Ce vendredi 22 septembre, il publie une étude originale sur la façon dont les élites militaires russes perçoivent la guerre qu’elles mènent en Ukraine et sur les critiques et recommandations qu’elles émettent. Ce travail s’appuie sur les sources primaires de la littérature militaire russe, en particulier Voennaâ Mysl' (Pensée militaire), une revue scientifique militaire majeure, liée à l'état-major général, et principal vecteur de la pensée stratégique russe.
 

LE FIGARO.- «Les faiblesses de l'armée russe par rapport à l'armée ukrainienne sont globalement, et parfois assez directement, reconnues par les élites militaires russes », constatez-vous. Quelles sont ces «faiblesses » identifiées par la Russie dans sa guerre contre l’Ukraine ?

Dimitri MINIC.- Quatre inquiétudes ressortent du bilan russe de cette guerre. Les deux premières, c'est l'idée d'un gaspillage et d'une pénurie de ressources humaines et matérielles. L’autre point, c’est la difficulté à mobiliser ces ressources. Et enfin, la disparition du personnel qualifié. Car les Russes se rendent compte qu’une partie du personnel n’a pas été formé à utiliser des équipements de dernière génération, et que celui qui a été formé a diminué avec l’attrition. Le meilleur exemple, ce sont les troupes aéroportées, décimées dès le début de la guerre à Hostomel et utilisées en première ligne.

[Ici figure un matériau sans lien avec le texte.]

(* ===== verification/Trigger.v ===== *)
(** * Triggers and subscriptions

    [uc-types/src/governance/trigger.rs] (events, dedup keys, subscription
    filters) and [uc-engine/src/governance/trigger_inbox.rs] ([TriggerInbox]).
    Ingestion is idempotent by dedup key in every interleaving, and the event is
    routed to exactly the cases whose active subscriptions match it. *)

From Stdlib Require Import Ascii String.
From S2P Require Import Prelude RustStr Store Prog Concurrency Protocol.

(** ** Events *)

Definition TRIGGER_NAMESPACE : string := "trigger_event".
Definition SUBSCRIPTION_NAMESPACE : string := "subscription".

Inductive SourceKind : Type :=
| GitHub | Ci | Lark | Dashboard | Api | Cron | SourceManual.
#[export] Instance SourceKind_eq_dec : EqDecision SourceKind.
Proof. solve_decision. Defined.

Definition SourceKind_as_str (k : SourceKind) : string :=
  match k with
  | GitHub => "github" | Ci => "ci" | Lark => "lark" | Dashboard => "dashboard"
  | Api => "api" | Cron => "cron" | SourceManual => "manual"
  end.

Definition SourceKind_from_str_lossy (value : string) : option SourceKind :=
  let v := to_ascii_lowercase (trim value) in
  if v ==? "github" then Some GitHub
  else if v ==? "ci" then Some Ci
  else if (v ==? "lark") || (v ==? "feishu") then Some Lark
  else if v ==? "dashboard" then Some Dashboard
  else if v ==? "api" then Some Api
  else if v ==? "cron" then Some Cron
  else if v ==? "manual" then Some SourceManual
  else None.

Inductive TriggerKind : Type :=
| IssueOpened | IssueComment | PullRequestOpened | PullRequestSynchronize | PullRequestReview
| PullRequestComment | TriggerPush | CheckRun | WorkflowRun | Message | CronTick | ApiCall
| TriggerManual.
#[export] Instance TriggerKind_eq_dec : EqDecision TriggerKind.
Proof. solve_decision. Defined.

Definition TriggerKind_as_str (k : TriggerKind) : string :=
  match k with
  | IssueOpened => "issue_opened"
  | IssueComment => "issue_comment"
  | PullRequestOpened => "pull_request_opened"
  | PullRequestSynchronize => "pull_request_synchronize"
  | PullRequestReview => "pull_request_review"
  | PullRequestComment => "pull_request_comment"
  | TriggerPush => "push"
  | CheckRun => "check_run"
  | WorkflowRun => "workflow_run"
  | Message => "message"
  | CronTick => "cron_tick"
  | ApiCall => "api_call"
  | TriggerManual => "manual"
  end.

Definition TriggerKind_from_str_lossy (value : string) : option TriggerKind :=
  let v := to_ascii_lowercase (trim value) in
  if v ==? "issue_opened" then Some IssueOpened
  else if v ==? "issue_comment" then Some IssueComment
  else if v ==? "pull_request_opened" then Some PullRequestOpened
  else if v ==? "pull_request_synchronize" then Some PullRequestSynchronize
  else if v ==? "pull_request_review" then Some PullRequestReview
  else if v ==? "pull_request_comment" then Some PullRequestComment
  else if v ==? "push" then Some TriggerPush
  else if v ==? "check_run" then Some CheckRun
  else if v ==? "workflow_run" then Some WorkflowRun
  else if v ==? "message" then Some Message
  else if v ==? "cron_tick" then Some CronTick
  else if v ==? "api_call" then Some ApiCall
  else if v ==? "manual" then Some TriggerManual
  else None.
(** A change that is a move of the protocol follows it. *)
Lemma wp_change_proposal i k change σ :
  pdocs (λ _, True) σ →
  (∀ p p', change p = Ok p' → proposal_move p p' ∧ proposal_id p' = proposal_id p) →
  wp i (change_proposal k change)
    (λ r σ', match r with
             | Ok p' => (∃ p, change p = Ok p') ∧
                 ∃ e, e ∈ σ'.2 ∧ ev_thread e = i ∧
                      event_at PROACTIVE_NAMESPACE (proposal_id p') e ∧ from_value (ev_new e) = Ok p'
             | Err _ => True
             end) σ.
Proof.
  intros Hd Hch.
  assert (∀ σ' v val x, rtc interfere σ σ' → σ'.1 !! (PROACTIVE_NAMESPACE, k) = Some (v, val) →
    from_value val = Ok x → proposal_id x = k) as Hkey.
  { intros σ' v val x Hr Hl Hx. eapply docs_true in Hr; [|done].
    destruct (Hr _ _ _ Hl) as [_ Hk]. by apply Hk. }
  apply wp_cas_loop; try done.
  - intros σ' v val x x' a val' Hr Hl Hx Hb Hv' _.
    destruct (change x) as [p'|[st]] eqn:E; simplify_eq. apply Hch in E as [Hm Hid].
    exists x'. split_and!; [by apply from_to_value|by rewrite Hid; eapply Hkey|by exists x].
  - intros v val x a σr σ' _ _ _ _ Hb. by destruct (change x) as [|[]]; simplify_eq.
  - intros v val x x' a val' σr σw σ' Hr Hl Hx Hb Hv' Hrw Hw He Hr'.
    destruct (change x) as [p'|[st]] eqn:E; simplify_eq. split; [by exists x|].
    apply Hch in E as [Hm Hid]. eexists. split; [eapply logged_rtc; [exact He|done]|].
    split_and!; [done| |by apply from_to_value]. unfold event_at. simpl. f_equal.
    rewrite Hid. symmetry. by eapply Hkey.
Qed.
Lemma run_resolve_wait t s items i trigger now :
  ready s → board s items →
  ∃ resolved s', run t (resolve_wait i trigger now) s = (Ok resolved, s') ∧ ready s' ∧
    wait_closed items i trigger now resolved s' ∧
    ∀ k, (∀ x, resolved = Some x → k ≠ (ATTENTION_NAMESPACE, x)) →
      contents s' !! k = contents s !! k.
Proof.
  intros Hs Hb. unfold resolve_wait, open_waiting_item. rewrite !run_bind.
  rewrite (run_open_for_case t s items i Hs Hb). cbn [run].
  destruct (max_by_key item_since (filterb (open_of i) items.*1)) as [y|] eqn:Eo.
  2: { exists None, s. by split_and!. }
  destruct (decide (item_kind y = WaitingForEvent)) as [Hk|Hk].
  2: { rewrite bool_decide_eq_false_2 by done. exists None, s. by split_and!. }
  rewrite bool_decide_eq_true_2 by done. rewrite run_bind.
  apply max_by_key_elem, filterb_elem in Eo as [Hy Ho].
  apply list_elem_of_fmap in Hy as ([y' w] & -> & Hy). cbn [fst] in *.
  destruct (board_elem s items y' w Hb Hy) as (Hw & val & Hl & Hv).
  pose proof Ho as [_ Hopen]%andb_true_iff.
  destruct (run_resolve_open t s (item_id y') (EventReceived trigger) now w val y' Hs Hl Hv Hw Hopen)
    as (s' & val' & Hrun & Hs' & Hv' & Hc).
  rewrite Hrun. exists (Some (item_id y')), s'. split_and!; [done|done| |].
  - exists y', w, (w + 1), val'. rewrite Hc, lookup_insert_eq. by split_and!.
  - intros k Hk'. rewrite Hc. apply lookup_insert_ne. intros <-. by destruct (Hk' (item_id y')).
Qed.

(** Planning is reading, and what it read is behind the plan. *)
Lemma run_plan_resume t s s' i (e : TriggerEvent J) opted_in now plan :
  run t (plan_resume (CJ:=CJ) i e opted_in now) s = (Ok plan, s') →
  s' = s ∧ opted_in = true ∧
  ∃ (c : WorkCase CJ) v mid m w, run t (ns_get CASE_NAMESPACE i) s = (Ok (Some (c, v)), s) ∧
    case_gate c = None ∧ case_mandate_id c = Some mid ∧
    run t (ns_get MANDATE_NAMESPACE mid) s = (Ok (Some (m, w)), s) ∧
    mandate_gate mid m now = None ∧ plan = resume_plan i c m e.
Proof.
  unfold plan_resume. destruct opted_in; cbn [negb]; [|done]. unfold CaseStore_get.
  rewrite !run_bind.
  destruct (run t (ns_get CASE_NAMESPACE i) s) as [g s1] eqn:Eg.
  assert (s1 = s) as -> by (by injection Eg). cbn [run map_err].
  destruct g as [[[c v]|]|err]; cbn [map_err]; [|done|done].
  destruct (case_gate c) as [skip|] eqn:Ec; [done|].
  destruct (case_mandate_id c) as [mid|] eqn:Em; [|done]. unfold MandateStore_get. rewrite !run_bind.
  destruct (run t (ns_get MANDATE_NAMESPACE mid) s) as [g s1] eqn:Eg2.
  assert (s1 = s) as -> by (by injection Eg2). cbn [run map_err].
  destruct g as [[[m w]|]|err]; cbn [map_err]; [|done|done].
  destruct (mandate_gate mid m now) as [skip|] eqn:Eg3; [done|]. intros [= <- <-].
  split_and!; [done|done|]. by exists c, v, mid, m, w.
Qed.
Lemma occ_pos x l : (0 < occ x l)%nat ↔ x ∈ l.
Proof. unfold occ. rewrite list_elem_of_In, (count_occ_In Nat.eq_dec). lia. Qed.

Lemma occ_cons x y l : occ x (y :: l) = ((if decide (x = y) then 1 else 0) + occ x l)%nat.
Proof. unfold occ. simpl. destruct (Nat.eq_dec y x), (decide (x = y)); simpl; lia. Qed.

Lemma occ_nil x : occ x [] = 0%nat.
Proof. done. Qed.

Lemma occ_singleton x y : occ x [y] = if decide (x = y) then 1%nat else 0%nat.
Proof. rewrite occ_cons. unfold occ. simpl. lia. Qed.

(** How many of [deps] are not in [done]. *)
Definition pending (done deps : list nat) : nat :=
  length (filterb (λ j, negb (bool_decide (j ∈ done))) deps).

Lemma pending_zero done deps : pending done deps = 0%nat ↔ ∀ j, j ∈ deps → j ∈ done.
Proof.
  unfold pending. rewrite length_zero_iff_nil. split.
  - intros H j Hj. destruct (decide (j ∈ done)) as [|Hn]; [done|].
    assert (j ∈ filterb (λ j, negb (bool_decide (j ∈ done))) deps) as Hin.
    { apply filterb_elem. by rewrite bool_decide_eq_false_2. }
    rewrite H in Hin. by apply elem_of_nil in Hin.
  - intros H. apply elem_of_nil_inv. intros j [Hj Hb]%filterb_elem. bool_hyps. auto.
Qed.

Lemma pending_nil deps : pending [] deps = length deps.
Proof.
  unfold pending, filterb. induction deps as [|j deps IH]; [done|]. cbn [List.filter].
  rewrite bool_decide_eq_false_2 by apply not_elem_of_nil. cbn [negb length]. by rewrite IH.
Qed.

(** Occurrences in the adjacency lists of a queue, as occurrences of the queue's
    members in the dependencies. *)
Definition targets (adj : list (list nat)) (queue : list nat) : list nat :=
  concat ((λ q, adj !!! q) <$> queue).

Lemma sum_occ deps done queue :
  NoDup queue → (∀ q, q ∈ queue → q ∉ done) →
  (pending done deps =
   pending (done ++ queue) deps + foldr (λ q s, (occ q deps + s)%nat) 0%nat queue)%nat.
Proof.
  revert done. induction queue as [|q queue IH]; intros done Hnd Hdisj; simpl.
  { rewrite app_nil_r. lia. }
  apply NoDup_cons in Hnd as [Hq Hnd].
  rewrite (cons_middle q done queue), app_assoc.
  rewrite Nat.add_shuffle3, <-(IH (done ++ [q])); [|done|].
  - assert (q ∉ done) as Hqd by (apply Hdisj; left). clear -Hqd. unfold pending.
    induction deps as [|j deps IH]; simpl; [done|]. rewrite occ_cons.
    destruct (decide (j ∈ done)) as [Hj|Hj].
    + rewrite !bool_decide_eq_true_2 by set_solver. simpl.
      rewrite decide_False by set_solver. lia.
    + rewrite (bool_decide_eq_false_2 _ Hj). simpl. destruct (decide (q = j)) as [->|Hne].
      * rewrite bool_decide_eq_true_2 by set_solver. simpl. lia.
      * rewrite bool_decide_eq_false_2 by set_solver. simpl. lia.
  - intros x Hx Hd. assert (x ∉ done) by (apply Hdisj; by right). set_solver.
Qed.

Sur le champ de bataille, il y a deux grandes problématiques pour la Russie. Premièrement, une faiblesse sur les moyens ISR (intelligence, surveillance, renseignement, NDLR) pour mener des frappes, particulièrement sur les drones tactiques, qui ont pris une place importante en Ukraine. Ensuite, l’idée que le champ de bataille s’est étendu. Il est devenu «transparent», on ne peut plus se cacher. Il ne peut plus y avoir de groupements de troupes importants.

C’est étonnant, parce que les élites militaires russes en viennent à donner des conseils tactiques primaires pour répondre à ces problématiques : ne pas concentrer une masse de troupes énormes sur des zones tactiques faibles, pratiquer la reconnaissance avant de traverser un obstacle naturel...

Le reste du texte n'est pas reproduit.